Most forklift motors are 48V but when used for an EV (a light pickup in my case) you would run 72-144V through them. If you increase the voltage to increase the power, correct?
How do you calculate what the new kW or hp rating under the new voltage?


----------



## remy_martian (Feb 4, 2019)

Forklift motors are industrial machines, not scary edge barely making spec Chinesium knockoffs. If it's on Alibaba, it might do half the quoted spec in my opinion.

I bought some "99.9%" soft copper pipe (Chinese origin) one time...couldn't solder it because it had so much filler in it. It's a wonder they can send rockets up without the bolts breaking off.

You need to be careful about heat generation in "overclocking" a forklift in a daily driver. A fused winding or plasma-gouged commutator at a track won't get you fired for not showing up.


----------



## jgerig42 (1 mo ago)

Good advice


----------



## MattsAwesomeStuff (Aug 10, 2017)

jgerig42 said:


> How do you calculate what the new kW or hp rating under the new voltage?


You don't.

It's not a hard limit like the melting point of water or the force required to break a steel rod.

A "rating" is just someone saying "I have X amount of confidence it will survive in these fixed circumstances, for Y amount of time." If you're more paranoid or need more safety margin, or have less favorable circumstances, you'd lower your rating.

A blender motor is rated for 2hp... in blender use.
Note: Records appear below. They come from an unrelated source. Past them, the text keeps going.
(* ===== verification/Acl.v ===== *)
(** book-src/acl/acl_update.c: changing the access control lists of files. *)
From S2P Require Import Prelude CLib Sys Formats.
From S2P Require ErrorFunctions.
#[local] Open Scope Z_scope.

(** * Access control lists *)

Definition ACL_USER_OBJ : Z := 1.
Definition ACL_USER : Z := 2.
Definition ACL_GROUP_OBJ : Z := 4.
Definition ACL_GROUP : Z := 8.
Definition ACL_MASK : Z := 16.
Definition ACL_OTHER : Z := 32.
Definition ACL_READ : Z := 4.
Definition ACL_WRITE : Z := 2.
Definition ACL_EXECUTE : Z := 1.
Definition ACL_FIRST_ENTRY : Z := 0.
Definition ACL_NEXT_ENTRY : Z := 1.
Definition ACL_TYPE_ACCESS : Z := 0x8000.
Definition ACL_TYPE_DEFAULT : Z := 0x4000.

(** Source: book-src/acl/acl_update.c:27-27 (MAX_ENTRIES). *)
Definition MAX_ENTRIES : Z := 10000.

(** [perms] is [None] where the parser leaves the field unset. *)
(** Source: book-src/acl/acl_update.c:29-33 (struct AccessControlEntry). *)
Record AccessControlEntry := Ace { tag : Z; qual : Z; perms : option Z }.

(** What libacl offers on the ACL in working storage (the program has one at a
    time), on entries [ent] of it and permission sets [pset] of entries. *)
Class AclOS (S ent pset : Type) := {
  acl_get_file : bytes -> Z -> M S (sysres unit);
  acl_set_file : bytes -> Z -> M S (sysres unit);
  acl_delete_def_file : bytes -> M S (sysres unit);
  acl_free : M S (sysres unit);
  acl_free_qualifier : M S (sysres unit);
  acl_get_entry : Z -> M S (sysres (option ent));
  acl_create_entry : M S (sysres ent);
  acl_delete_entry : ent -> M S (sysres unit);
  acl_get_tag_type : ent -> M S (sysres Z);
  acl_set_tag_type : ent -> Z -> M S (sysres unit);
  acl_get_qualifier : ent -> M S (sysres Z);
  acl_set_qualifier : ent -> Z -> M S (sysres unit);
  acl_get_permset : ent -> M S (sysres pset);
  acl_clear_perms : pset -> M S (sysres unit);
  acl_add_perm : pset -> Z -> M S (sysres unit);
  acl_set_permset : ent -> pset -> M S (sysres unit);
  acl_calc_mask : M S (sysres unit);
  acl_valid : M S (sysres unit)
}.

Section acl.
Context {S ent pset : Type} `{HasLibc S} `{AclOS S ent pset}.
Context (strerror : Z -> bytes) (users groups : list (bytes * Z)).

#[local] Abbreviation errExit := (ErrorFunctions.errExit strerror).
#[local] Abbreviation fatal := (ErrorFunctions.fatal strerror).

(** [if (call == -1) errExit(name);] *)
Definition checked {A} (m : M S (sysres A)) (name : bytes) : M S A :=
  r ← m;
  match r with
  | SOk a => mret a
  | SErr e => set_errno e;; errExit name
  end.

(** Source: book-src/acl/acl_update.c:35-64 (usageError). *)
Definition usageError {A} (progName : bytes) (msg : option bytes) (shortUsage : bool) : M S A :=
  match msg with Some msg => eprintf (msg ++ [newline]) | None => mret tt end;;
  if shortUsage then
    eprintf (str "Type '" ++ progName ++ str " --help' for usage information" ++ [newline]);;
    c_exit EXIT_FAILURE
  else
    let fpe msg := eprintf (str "      " ++ msg) in
    eprintf (str "Usage: " ++ progName ++ str " -m acl [-d] [-n] file..." ++ [newline]);;
    eprintf (str "   or: " ++ progName ++ str " -x acl [-d] [-n] file..." ++ [newline]);;
    eprintf (str "   or: " ++ progName ++ str " -k file..." ++ [newline; newline]);;
    eprintf (str "   or: " ++ progName ++ str " -V acl" ++ [newline; newline]);;
    fpe (str "-m  Modify/create ACL entries" ++ [newline]);;
    fpe (str "-x  Remove ACL entries" ++ [newline]);;
    fpe (str "-k  Remove default ACL" ++ [newline; newline]);;
    fpe (str "-V  Check validity of 'acl'" ++ [newline; newline]);;
    fpe (str "'acl' consists of one or more comma-separated entries of the form:" ++ [newline]);;
    fpe ([newline] ++ str "            tag:[qualifier][:[perms]]" ++ [newline; newline]);;
    fpe (str "      'perms' are specified only for -m" ++ [newline; newline]);;
    fpe (str "-d  Apply operation to default ACL" ++ [newline]);;
    fpe (str "-n  Don't recalculate mask entry" ++ [newline]);;
    fpe (str "      NOTE: if you specify this option and have specified" ++ [newline]);;
    fpe (str "      the -m option, then you may encounter errors if the" ++ [newline]);;
    fpe (str "      file does not already have a mask entry." ++ [newline]);;
    c_exit EXIT_FAILURE.

(** * Parsing *)

(** A message, and FALSE. *)
Definition refuse {A} (msg : bytes) : M S (option A) := eprintf (msg ++ [newline]);; mret None.

(** Source: book-src/acl/acl_update.c:158-170 (parseEntrySpec, loop). *)
Fixpoint scan_perms (p : bytes) (acc : Z) : M S (option Z) :=
  match p with
  | [] => mret (Some acc)
  | c :: p' =>
      if ceq c "r" then scan_perms p' (Z.lor acc ACL_READ)
      else if ceq c "w" then scan_perms p' (Z.lor acc ACL_WRITE)
      else if ceq c "x" then scan_perms p' (Z.lor acc ACL_EXECUTE)
      else if negb (ceq c "-") then
        refuse (str "Bad character in permissions string: " ++ [c])
      else scan_perms p' acc
  end.

(** The tag type that the text before the first colon stands for. *)
(** Source: book-src/acl/acl_update.c:113-124 (parseEntrySpec, tag). *)
Definition tag_type (t : bytes) (hasQual : bool) : option Z :=
  if streq t (str "u") || streq t (str "user") then Some (if hasQual then ACL_USER else ACL_USER_OBJ)
  else if streq t (str "g") || streq t (str "group") then
    Some (if hasQual then ACL_GROUP else ACL_GROUP_OBJ)
  else if streq t (str "o") || streq t (str "other") then Some ACL_OTHER
  else if streq t (str "m") || streq t (str "mask") then Some ACL_MASK
  else None.

(** Source: book-src/acl/acl_update.c:131-145 (parseEntrySpec, qualifier). *)
Definition qualifier (tag : Z) (q : bytes) : M S (option Z) :=
  if tag =? ACL_USER then
    let id := Ugid.userIdFromName users (Some q) in
    if id =? u32 (-1) then refuse (str "Bad user ID: " ++ q) else mret (Some id)
  else if tag =? ACL_GROUP then
    let id := Ugid.groupIdFromName groups (Some q) in
    if id =? u32 (-1) then refuse (str "Bad group ID: " ++ q) else mret (Some id)
  else mret (Some 0).

(** The result is the entry, or [None] for FALSE. *)
(** Source: book-src/acl/acl_update.c:79-174 (parseEntrySpec). *)
Definition parseEntrySpec (entryStr : bytes) (permsReqd : bool) : M S (option AccessControlEntry) :=
  match strchr entryStr ":" with
  | None => refuse (str "Missing initial colon in ACL entry: " ++ entryStr)
  | Some colon1 =>
      let rest := drop (Datatypes.S colon1) entryStr in
      let hasQual := negb (ceq (char_at rest 0) NUL) && negb (ceq (char_at rest 0) ":") in
      let tagStr := take colon1 entryStr in
      let colon2 := strchr rest ":" in
      let permStr := match colon2 with Some i => drop (Datatypes.S i) rest | None => [] end in
      let hasPerms := bool_decide (is_Some colon2) && negb (ceq (char_at permStr 0) NUL) in
      if hasPerms && negb permsReqd then refuse (str "Cannot specify permissions here")
      else if negb hasPerms && permsReqd then refuse (str "Must specify permissions")
      else
        match tag_type tagStr hasQual with
        | None => refuse (str "Bad tag: " ++ tagStr)
        | Some tag =>
            q ← qualifier tag (match colon2 with Some i => take i rest | None => rest end);
            match q with
            | None => mret None
            | Some qual =>
                if hasPerms then
                  p ← scan_perms permStr 0;
                  mret (match p with Some perms => Some (Ace tag qual (Some perms)) | None => None end)
                else mret (Some (Ace tag qual None))
            end
        end
  end.

(** One turn of the loop: the text left and the entries parsed so far. *)
(** Source: book-src/acl/acl_update.c:188-206 (parseACL, loop). *)
Definition parse_turn (permsReqd : bool) (st : bytes * list AccessControlEntry)
    : M S (bytes * list AccessControlEntry + option (list AccessControlEntry)) :=
  let '(nextEntry, aclist) := st in
  if MAX_ENTRIES <=? Z.of_nat (length aclist) then
    eprintf (str "Too many entries in ACL" ++ [newline]);; mret (inr None)
  else
    let comma := strchr nextEntry "," in
    e ← parseEntrySpec (match comma with Some i => take i nextEntry | None => nextEntry end) permsReqd;
    match e with
    | None => mret (inr None)
    | Some ace =>
        match comma with
        | None => mret (inr (Some (aclist ++ [ace])))
        | Some i => mret (inl (drop (Datatypes.S i) nextEntry, aclist ++ [ace]))
        end
    end.

(** The entries, whose number is the result of the function; [None] for -1. *)
(** Source: book-src/acl/acl_update.c:180-209 (parseACL). *)
Definition parseACL (aclStr : bytes) (permsReqd : bool) : M S (option (list AccessControlEntry)) :=
  iter (Datatypes.S (length aclStr)) (parse_turn permsReqd) (aclStr, []).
Take the same motor and have it power a moped, it'll melt before your first mile trying to sustain 2hp.

You don't really know enough to re-rate anything from any calculation, so, you're just going to make some guesses.

Your guesses are based on 15+ years of people using forklift motors in EVs and seeing that they seem to hold up just fine.
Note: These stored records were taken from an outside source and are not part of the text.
(** The last instruction, { 0, 0, 0, 0 }, is overwritten before the filter is
    installed. *)
(** Source: book-src/seccomp/seccomp_user_notification.c:168-204 (installFilter2, filter). *)
Definition filter2 (secondFilter : Z) : list sock_filter :=
  let filter := X86_64_CHECK_ARCH_AND_LOAD_SYSCALL_NR ++ [
    JEQ NR_mkdir 1 0;
    RET SECCOMP_RET_ALLOW;
    Insn 0 0 0 0 ] in
  let retTrace := RET SECCOMP_RET_TRACE in
  let retErrno := RET (Z.lor SECCOMP_RET_ERRNO ENOTSUP) in
  <[(length filter - 1)%nat := if secondFilter =? SECCOMP_RET_ERRNO then retErrno else retTrace]> filter.

(** * What they decide *)

(** The decision of a filter for x86-64 that refuses the x32 calls. *)
Definition x86_64_only (d : seccomp_data) (policy : Z) : Z :=
  if u32 (arch d) =? AUDIT_ARCH_X86_64 then
    if u32 (nr d) >=? X32_SYSCALL_BIT then SECCOMP_RET_KILL_PROCESS else policy
  else SECCOMP_RET_KILL_PROCESS.

Definition called (n : Z) (d : seccomp_data) : bool := u32 (nr d) =? n.
(** An argument as the 64-bit number that it is. *)
Definition arg64 (d : seccomp_data) (i : nat) : Z := arg d i mod 2 ^ 64.

Definition policy_arg64 (d : seccomp_data) : Z :=
  if called NR_lseek d then
    if arg64 d 1 <=? 1000 then SECCOMP_RET_ALLOW
    else if arg64 d 1 <? 2 ^ 32 then Z.lor SECCOMP_RET_ERRNO 1
    else Z.lor SECCOMP_RET_ERRNO 2
  else SECCOMP_RET_ALLOW.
Some combination of the average power draw from driving not being dissimilar from a forklift's original continuous rating, and it having large thermal mass to allow for a few seconds of higher power to accelerate, and having added airflow due to a moving vehicle, etc let you know you can do it.

General rule of thumb is that bigger is better, and you do know how big a forklift motor is, so, you can roughly guess what it's capable of by its size. It's so well established at this point you don't need to do any math, you just know if it's the right size, it's fine in a car.


----------



## jgerig42 (1 mo ago)

MattsAwesomeStuff said:


> You don't.
> 
> It's not a hard limit like the melting point of water or the force required to break a steel rod.
> 
> ...


This is an awesome answer! Thanks for taking the time!


----------